-------- Dataset records --------

(** C15. The search for cycles is exact, in whatever order the hash maps and sets are
    walked: with as much fuel as there are lock types it ends, and it reports
    something exactly when some lock type reaches itself along the edges. *)
Theorem detect_cycles_exact (edges : list (LockTypeId * LockTypeId)) (order : list node_ref → list node_ref)
    (fuel : nat) :
  (∀ l, order l ≡ₚ l) → (size (all edges) ≤ fuel)%nat →
  ∃ reports, detect_cycles edges order fuel = Some reports ∧
    (reports ≠ [] ↔ ∃ x, tc (edge edges) x x).
Proof. exact (search_exact edges order fuel). Qed.

(** ** The check of an acquisition *)
Section verify.
Context (entries : gmap LockTypeId LockLevel → list (LockTypeId * LockLevel)).
Context (Hentries : ∀ m, entries m ≡ₚ map_to_list m).

Lemma would_violate_Some h level id l : would_violate entries h level = Some (id, l) →
  locks h !! id = Some l ∧ level ≤ l.
Proof using Hentries.
  unfold would_violate. intros H%head_Some_elem_of. apply list_elem_of_filter in H as [Hl H]. split; [|done].
  rewrite Hentries in H. by apply elem_of_map_to_list.
Qed.

Lemma would_violate_None h level : would_violate entries h level = None ↔
  ∀ id l, locks h !! id = Some l → l < level.
Proof using Hentries.
  unfold would_violate. split.
  - intros H%head_None id l Hid. destruct (decide (level ≤ l)) as [Hl|]; [|lia].
    assert ((id, l) ∈ filter (λ p, level ≤ p.2) (entries (locks h))) as Hin.
    { apply list_elem_of_filter. split; [done|]. rewrite Hentries. by apply elem_of_map_to_list. }
    rewrite H in Hin. by apply not_elem_of_nil in Hin.
  - intros H. destruct (head _) as [[id l]|] eqn:E; [|done].
    destruct (would_violate_Some h level id l E) as [Hid Hl]. specialize (H id l Hid). lia.
Qed.

(** What accepting says, whatever the configuration. *)
Lemma verify_accepts v h id loc :
  (verify_acquisition entries v h id loc).1 = Ok tt →
  match get_level (registry v) id with
  | Some level => ∀ other l, locks h !! other = Some l → l < level
  | None => require_levels (config v) = false ∧ strict_mode (config v) = false
  end.
Proof using Hentries.
  unfold verify_acquisition. destruct (get_level (registry v) id) as [level|] eqn:El.
  - destruct (would_violate entries h level) as [[held l]|] eqn:E; [done|]. intros _. by apply would_violate_None.
  - by destruct (require_levels (config v)), (strict_mode (config v)).
Qed.

Lemma verify_keeps v h id loc :
  let v' := (verify_acquisition entries v h id loc).2 in
  registry v' = registry v ∧ config v' = config v.
Proof using. unfold verify_acquisition. by repeat case_match. Qed.
End verify.

(** The check of an acquisition is exact.  A lock type with a level is accepted
    exactly when the level is above that of every lock held; the error of a refusal
    names a lock that is held at a level not below, and is recorded.  A lock type
    without a level is an error under [require_levels] or [strict_mode], which is
    not recorded, and accepted unseen otherwise.  Only an acceptance changes the
    graph, by edges from all locks held. *)
Theorem verify_acquisition_exact (entries : gmap LockTypeId LockLevel → list (LockTypeId * LockLevel))
    (v : LockOrderingVerifier) (h : HeldLocks) (id : LockTypeId) (loc : SourceLocation) :
  (∀ m, entries m ≡ₚ map_to_list m) →
  let '(r, v') := verify_acquisition entries v h id loc in
  match get_level (registry v) id with
  | Some level =>
      (r = Ok tt ↔ ∀ other l, locks h !! other = Some l → l < level) ∧
      (∀ e, r = Err e → violations v' = violations v ++ [e] ∧ graph v' = graph v ∧
         ∃ other l, locks h !! other = Some l ∧ level ≤ l ∧
           e = OrderViolation (qualified_name id) level (qualified_name other) l loc) ∧
      (r = Ok tt → violations v' = violations v ∧
         ∀ a b, (a, b) ∈ graph v' ↔ (a, b) ∈ graph v ∨
           detect_cycles_flag (config v) = true ∧ b = id ∧ is_Some (locks h !! a))
  | None =>
      v' = v ∧
      r = (if require_levels (config v) then Err (MissingLockLevel (qualified_name id))
           else if strict_mode (config v) then Err (UnknownLock (qualified_name id) loc) else Ok tt)
  end.
Proof.
  intros Hentries. unfold verify_acquisition.
  destruct (get_level (registry v) id) as [level|] eqn:El.
  - destruct (would_violate entries h level) as [[other l]|] eqn:E.
    + destruct (would_violate_Some entries Hentries h level other l E) as [Hother Hl]. split_and!.
      * split; [done|]. intros H. specialize (H other l Hother). lia.
      * intros e [= <-]. split_and!; [done..|]. by exists other, l.
      * done.
    + split_and!; [split; [|done]|done|].
      * intros _. by apply (would_violate_None entries Hentries).
      * intros _. destruct (detect_cycles_flag (config v)); cbn; split; [done| |done|naive_solver].
        intros a b. unfold add_edges. rewrite elem_of_union, elem_of_map.
        setoid_rewrite elem_of_dom. naive_solver.
  - by destruct (require_levels (config v)), (strict_mode (config v)).
Qed.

--------

Your answer should consist solely of the lines above from the line with "Lemma would_violate_Some h" to the line with "unfold verify_acquisition. destruct", both included, reproduced exactly.

→ **Exercise solution**
Lemma would_violate_Some h level id l : would_violate entries h level = Some (id, l) →
  locks h !! id = Some l ∧ level ≤ l.
Proof using Hentries.
  unfold would_violate. intros H%head_Some_elem_of. apply list_elem_of_filter in H as [Hl H]. split; [|done].
  rewrite Hentries in H. by apply elem_of_map_to_list.
Qed.

Lemma would_violate_None h level : would_violate entries h level = None ↔
  ∀ id l, locks h !! id = Some l → l < level.
Proof using Hentries.
  unfold would_violate. split.
  - intros H%head_None id l Hid. destruct (decide (level ≤ l)) as [Hl|]; [|lia].
    assert ((id, l) ∈ filter (λ p, level ≤ p.2) (entries (locks h))) as Hin.
    { apply list_elem_of_filter. split; [done|]. rewrite Hentries. by apply elem_of_map_to_list. }
    rewrite H in Hin. by apply not_elem_of_nil in Hin.
  - intros H. destruct (head _) as [[id l]|] eqn:E; [|done].
    destruct (would_violate_Some h level id l E) as [Hid Hl]. specialize (H id l Hid). lia.
Qed.

(** What accepting says, whatever the configuration. *)
Lemma verify_accepts v h id loc :
  (verify_acquisition entries v h id loc).1 = Ok tt →
  match get_level (registry v) id with
  | Some level => ∀ other l, locks h !! other = Some l → l < level
  | None => require_levels (config v) = false ∧ strict_mode (config v) = false
  end.
Proof using Hentries.
  unfold verify_acquisition. destruct (get_level (registry v) id) as [level|] eqn:El.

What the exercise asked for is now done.